:: Prompt ::
Only one stretch of the data below is needed. Output the lines from the one with "past1 w1 c'" up to and including the one with "(** Rows as", exactly as they stand.

:: Exercise inputs ::
(** What a run of migrations may leave. *)
Definition migrated_well (c : Content) (_ : list (Event sql_answer)) (w : Db) (r : result unit) : Prop :=
  upgrades c (committed w) /\ match r with Ok _ => pending w = None /\ user_version (committed w) = kCurrentSchemaVersion | Err _ => True end.

Lemma migration_loop_states c n : forall v past db,
  pending db = None -> user_version (committed db) = v -> 0 <= v -> v + Z.of_nat n = kCurrentSchemaVersion -> upgrades c (committed db) ->
  sql_states (migration_loop n v) past db (on_disk (upgrades c)) (migrated_well c).
Proof.
  induction n as [|n IH]; intros v past db Hp Hv Hv0 Hn Hc; [split; [done|]; split; [done|lia]|].
  cbn [migration_loop]. assert (F : forall e context past w, committed w = committed db ->
    sql_states (failing e context) past w (on_disk (upgrades c)) (migrated_well c)).
  { intros e context past' w Hw. eapply all_states_mono; [|apply failing_states; by rewrite Hw]. intros ??? [-> ?]. by split. }
  eapply all_states_seq; [|apply (begin_states _ _ db _ (fun _ w r => match r with Ok _ => w = mkDb (committed db) (Some (committed db)) | Err _ => w = db end)); done].
  intros past1 w1 [[]|e] ->; [|by split].
  eapply all_states_seq; [|apply (inside_states _ _ _ _ (committed db) _ (fun _ w r => committed w = committed db /\ match r with
    | Ok _ => exists m c', kMigrations !! Z.to_nat v = Some m /\ m (committed db) = Some c' /\ pending w = Some c' | Err _ => True end)); try done].
  2:{ intros past2 w2 c' Hw2 _ H. split; [done|]. cbn [execute] in H. destruct (kMigrations !! Z.to_nat v) as [m|] eqn:Em; [|done].
      cbn [mbind option_bind change pending] in H. exists m. destruct (m (committed db)) as [c2|] eqn:Ec; [|done]. injection H as <-. by eexists. }
  intros past2 w2 [[]|e] [Hw2 H2]; [|by apply F]. destruct H2 as (m & c' & Em & Ec & Hp2).
  unfold write_user_version. eapply all_states_seq; [|apply (inside_states _ _ _ _ c' _ (fun _ w r => committed w = committed db /\ match r with
    | Ok _ => pending w = Some (mkContent (tables c') (v + 1)) | Err _ => True end)); try done].
  2:{ by rewrite Hw2. }
  2:{ intros past3 w3 c3 Hw3 _ H. split; [congruence|]. cbn [execute] in H. unfold change in H. rewrite Hp2 in H. by injection H as <-. }
  2:{ intros past3 w3 e Hw3. split; [congruence|done]. }
  intros past3 w3 [[]|e] [Hw3 Hp3]; [|by apply F].
  assert (Hup : upgrades c (mkContent (tables c') (v + 1))).
  { eapply rtc_r; [exact Hc|]. unfold next_version. rewrite Hv, Em. cbn [mbind option_bind]. by rewrite Ec. }
  eapply all_states_seq; [|apply (commit_states _ _ _ (mkContent (tables c') (v + 1)) _ (fun _ w r => match r with
    | Ok _ => w = mkDb (mkContent (tables c') (v + 1)) None | Err _ => committed w = committed db end)); try done].
  2:{ by rewrite Hw3. }
  2:{ intros past4 w4 e Hw4. congruence. }
  intros past4 w4 [[]|e] H4; [|by apply F]. subst w4. apply IH; try done; lia.
Qed.

Lemma apply_migrations_states c v past db :
  pending db = None -> user_version (committed db) = v -> upgrades c (committed db) ->
  sql_states (apply_migrations v) past db (on_disk (upgrades c)) (migrated_well c).
Proof.
  intros Hp Hv Hc. unfold apply_migrations. destruct (v <? 0) eqn:E; cbn [orb]; [by split|].
  destruct (kCurrentSchemaVersion <? v) eqn:E2; [by split|]. to_prop. apply migration_loop_states; try done; lia.
Qed.

(** *** The reset *)

(** Without the six tables, at version zero. *)
Definition wiped (c : Content) : Content := mkContent (foldl (fun m name => delete name m) (tables c) kTableNames) 0.

Definition reset_stage (c c' : Content) : Prop := c' = c \/ upgrades (wiped c) c'.

Lemma reset_failing c e context past db : committed db = c ->
  sql_states (failing e context) past db (on_disk (reset_stage c)) (fun _ w (r : result unit) => r = Err e /\ reset_stage c (committed w)).
Proof. intros <-. apply failing_states. by left. Qed.

Lemma drop_loop_states c names : forall past db p,
  committed db = c -> pending db = Some p ->
  sql_states (drop_loop names) past db (on_disk (reset_stage c)) (fun _ w r => reset_stage c (committed w) /\ match r with
    | Ok _ => committed w = c /\ exists p', pending w = Some p' /\ tables p' = foldl (fun m name => delete name m) (tables p) names
    | Err _ => True end).
Proof.
  induction names as [|name names IH]; intros past db p Hc Hp; [split; [by left|]; split; [done|by exists p]|]. cbn [drop_loop].
  eapply all_states_seq; [|apply (inside_states _ _ _ _ p _ (fun _ w r => committed w = c /\ match r with
    | Ok _ => pending w = Some (mkContent (delete name (tables p)) (user_version p)) | Err _ => True end)); try done].
  2:{ rewrite Hc. by left. }
  2:{ intros past1 w1 c' Hw _ H. split; [congruence|]. cbn [execute] in H. unfold change in H. rewrite Hp in H. by injection H as <-. }
  2:{ intros past1 w1 e Hw. split; [congruence|done]. }
  intros past1 w1 [[]|e] [Hw Hr].
  - eapply all_states_mono; [|by apply (IH _ _ _ Hw Hr)]. done.
  - eapply all_states_mono; [|by apply reset_failing]. by intros ??? [-> ?].
Qed.
(* ===== verification/StoreTables.v ===== *)
(** * StoreTables: the other tables of the projection (src/src/store/store.cpp)

    Trades, positions, funds, risk events and the audit trail as tables of rows,
    with their constraints and conflict clauses; what a statement's failure leaves;
    and what the tables hold after any history of calls. *)

From Stdlib Require Import Sorting.Sorted.
From S2P Require Import Prelude Errors Domain.

Record Funds := mkFunds { account : string; available : Money; used_margin : Money; fetched_at_epoch_ms : Z }.

Record RiskEvent := mkRiskEvent { risk_id : Z; risk_client_ref : string; rule : string; detail : string; risk_at_epoch_ms : Z }.

Record AuditRecord := mkAudit { audit_id : Z; seq : Z; audit_client_ref : string; event : string; payload : string; at_epoch_ms : Z }.

(** Rows as they are bound: text and integer columns. *)
Record TradeRow := mkTradeRow { col_trade_id : string; col_client_ref : string; col_broker_order_id : string; col_quantity : Z; col_price_paise : Z }.
Record PositionRow := mkPositionRow { col_symbol : string; col_net_qty : Z; col_avg_price_paise : Z }.
Record FundsRow := mkFundsRow { col_account : string; col_available_paise : Z; col_used_margin_paise : Z; col_fetched_at_epoch_ms : Z }.
Record RiskRow := mkRiskRow { col_risk_ref : string; col_rule : string; col_detail : string; col_risk_at : Z }.
Record AuditRow := mkAuditRow { col_seq : Z; col_audit_ref : string; col_event : string; col_payload : string; col_at : Z }.

(** The tables: by their unique column, or by the row id SQLite assigns. *)
Record Tables := mkTables {
  trades : gmap string TradeRow; positions : gmap string PositionRow; funds : gmap string FundsRow;
  risk_events : list (Z * RiskRow); audit : list (Z * AuditRow) }.

Definition no_rows : Tables := mkTables ∅ ∅ ∅ [] [].

(** An integer primary key that is not given: one more than the largest in use. *)
Definition next_id {A} (rows : list (Z * A)) : Z := foldr Z.max 0 rows.*1 + 1.

(** ** Trades *)

Definition bind_trade (t : Trade) : TradeRow :=
  mkTradeRow (trade_id t) (trade_client_ref t) (trade_broker_order_id t) (quantity_value (trade_quantity t)) (price_paise (trade_price t)).
Definition read_trade (r : TradeRow) : Trade :=
  mkTrade (col_trade_id r) (col_client_ref r) (col_broker_order_id r) (quantity_of (col_quantity r)) (from_paise (col_price_paise r)).

(** [INSERT OR IGNORE]: a row with the same trade id stays as it is. *)
Definition insert_trade (fault : option Error) (t : Trade) (T : Tables) : result unit * Tables :=
  match fault with
  | Some e => (Err e, T)
  | None =>
      let row := bind_trade t in
      match trades T !! col_trade_id row with
      | Some _ => (Ok tt, T)
      | None => (Ok tt, mkTables (<[col_trade_id row := row]> (trades T)) (positions T) (funds T) (risk_events T) (audit T))
      end
  end.

(** [ORDER BY] a text column. *)
Fixpoint insert_by {A} (key : A -> string) (x : A) (l : list A) : list A :=
  match l with
  | [] => [x]
  | y :: r => if String.leb (key x) (key y) then x :: l else y :: insert_by key x r
  end.

Definition order_by {A} (key : A -> string) (l : list A) : list A := foldr (insert_by key) [] l.

Definition all_trades (fault : option Error) (T : Tables) : result (list Trade) :=
  match fault with Some e => Err e | None => Ok (read_trade <$> order_by col_trade_id (map_to_list (trades T)).*2) end.

(** ** Positions *)

Definition bind_position (p : Position) : PositionRow := mkPositionRow (pos_symbol p) (quantity_value (net_qty p)) (price_paise (pos_avg_price p)).
Definition read_position (r : PositionRow) : Position := mkPosition (col_symbol r) (quantity_of (col_net_qty r)) (from_paise (col_avg_price_paise r)).

(** [ON CONFLICT(symbol) DO UPDATE]: every column but the key takes the new value. *)
Definition upsert_position (fault : option Error) (p : Position) (T : Tables) : result unit * Tables :=
  match fault with
  | Some e => (Err e, T)
  | None =>
      let row := bind_position p in
      (Ok tt, mkTables (trades T) (<[col_symbol row := row]> (positions T)) (funds T) (risk_events T) (audit T))
  end.

Definition find_position (fault : option Error) (T : Tables) (symbol : string) : result (option Position) :=
  match fault with Some e => Err e | None => Ok (read_position <$> positions T !! symbol) end.

Definition all_positions (fault : option Error) (T : Tables) : result (list Position) :=
  match fault with Some e => Err e | None => Ok (read_position <$> order_by col_symbol (map_to_list (positions T)).*2) end.

(** ** Funds *)

Definition bind_funds (f : Funds) : FundsRow :=
  mkFundsRow (account f) (money_paise (available f)) (money_paise (used_margin f)) (fetched_at_epoch_ms f).
Definition read_funds (r : FundsRow) : Funds :=
  mkFunds (col_account r) (from_paise_money (col_available_paise r)) (from_paise_money (col_used_margin_paise r)) (col_fetched_at_epoch_ms r).

Definition upsert_funds (fault : option Error) (f : Funds) (T : Tables) : result unit * Tables :=
  match fault with
  | Some e => (Err e, T)
  | None =>
      let row := bind_funds f in
      (Ok tt, mkTables (trades T) (positions T) (<[col_account row := row]> (funds T)) (risk_events T) (audit T))
  end.

Definition find_funds (fault : option Error) (T : Tables) (acc : string) : result (option Funds) :=
  match fault with Some e => Err e | None => Ok (read_funds <$> funds T !! acc) end.

(** ** Risk events and audit: rows in the order of their ids *)

Definition bind_risk (e : RiskEvent) : RiskRow := mkRiskRow (risk_client_ref e) (rule e) (detail e) (risk_at_epoch_ms e).
Definition read_risk (r : Z * RiskRow) : RiskEvent := mkRiskEvent r.1 (col_risk_ref r.2) (col_rule r.2) (col_detail r.2) (col_risk_at r.2).

Definition insert_risk_event (fault : option Error) (e : RiskEvent) (T : Tables) : result unit * Tables :=
  match fault with
  | Some e => (Err e, T)
  | None => (Ok tt, mkTables (trades T) (positions T) (funds T) (risk_events T ++ [(next_id (risk_events T), bind_risk e)]) (audit T))
  end.

(** [ORDER BY id]. *)
Fixpoint insert_by_id {A} (x : Z * A) (l : list (Z * A)) : list (Z * A) :=
  match l with [] => [x] | y :: r => if x.1 <=? y.1 then x :: l else y :: insert_by_id x r end.
Definition order_by_id {A} (l : list (Z * A)) : list (Z * A) := foldr insert_by_id [] l.

Definition all_risk_events (fault : option Error) (T : Tables) : result (list RiskEvent) :=
  match fault with Some e => Err e | None => Ok (read_risk <$> order_by_id (risk_events T)) end.

Definition bind_audit (a : AuditRecord) : AuditRow := mkAuditRow (seq a) (audit_client_ref a) (event a) (payload a) (at_epoch_ms a).
Definition read_audit (r : Z * AuditRow) : AuditRecord :=
  mkAudit r.1 (col_seq r.2) (col_audit_ref r.2) (col_event r.2) (col_payload r.2) (col_at r.2).

Definition insert_audit (fault : option Error) (a : AuditRecord) (T : Tables) : result unit * Tables :=
  match fault with
  | Some e => (Err e, T)
  | None => (Ok tt, mkTables (trades T) (positions T) (funds T) (risk_events T) (audit T ++ [(next_id (audit T), bind_audit a)]))
  end.

Definition all_audit (fault : option Error) (T : Tables) : result (list AuditRecord) :=
  match fault with Some e => Err e | None => Ok (read_audit <$> order_by_id (audit T)) end.

(** ** Histories of calls *)

Inductive TableCall :=
  | InsertTrade (t : Trade)
  | UpsertPosition (p : Position)
  | UpsertFunds (f : Funds)
  | InsertRisk (e : RiskEvent)
  | InsertAudit (a : AuditRecord).

Definition run_call (fault : option Error) (c : TableCall) : Tables -> result unit * Tables :=
  match c with
  | InsertTrade t => insert_trade fault t
  | UpsertPosition p => upsert_position fault p
  | UpsertFunds f => upsert_funds fault f
  | InsertRisk e => insert_risk_event fault e
  | InsertAudit a => insert_audit fault a
  end.
(* ===== verification/Observability.v ===== *)
(** * Observability: audit events, the redacted log line, the session's reports
    (src/src/observability/)

    [audit_event.cpp] renders an event to one line of JSON, [structured_logger.cpp]
    scrubs the line around the identifiers it keeps and emits it, [audit_trail.cpp]
    keeps the events of each order, [reports.cpp] folds a session's events into its
    three reports. The dump of a JSON value and the random draws behind the
    sentinels are parameters; the logging library is the list of the lines it is
    handed. A logging failure is swallowed by [log], so a line may also be lost. *)

From S2P Require Import Prelude Calendar Redaction WireJson.

(** ** Events (audit_event.hpp) *)

Inductive EventType :=
  | OrderPlaced
  | OrderAcknowledged
  | OrderPartiallyFilled
  | OrderFilled
  | OrderRejected
  | OrderCancelled
  | OrderUnknown
  | RiskResult
  | ReconcileResult
  | EventError
  | Override.

#[export] Instance EventType_eq_dec : EqDecision EventType.
Proof. solve_decision. Defined.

:: Exercise answer ::
  2:{ intros past1 w1 c' Hw _ H. split; [congruence|]. cbn [execute] in H. unfold change in H. rewrite Hp in H. by injection H as <-. }
  2:{ intros past1 w1 e Hw. split; [congruence|done]. }
  intros past1 w1 [[]|e] [Hw Hr].
  - eapply all_states_mono; [|by apply (IH _ _ _ Hw Hr)]. done.
  - eapply all_states_mono; [|by apply reset_failing]. by intros ??? [-> ?].
Qed.
(* ===== verification/StoreTables.v ===== *)
(** * StoreTables: the other tables of the projection (src/src/store/store.cpp)

    Trades, positions, funds, risk events and the audit trail as tables of rows,
    with their constraints and conflict clauses; what a statement's failure leaves;
    and what the tables hold after any history of calls. *)

From Stdlib Require Import Sorting.Sorted.
From S2P Require Import Prelude Errors Domain.

Record Funds := mkFunds { account : string; available : Money; used_margin : Money; fetched_at_epoch_ms : Z }.

Record RiskEvent := mkRiskEvent { risk_id : Z; risk_client_ref : string; rule : string; detail : string; risk_at_epoch_ms : Z }.

Record AuditRecord := mkAudit { audit_id : Z; seq : Z; audit_client_ref : string; event : string; payload : string; at_epoch_ms : Z }.

(** Rows as they are bound: text and integer columns. *)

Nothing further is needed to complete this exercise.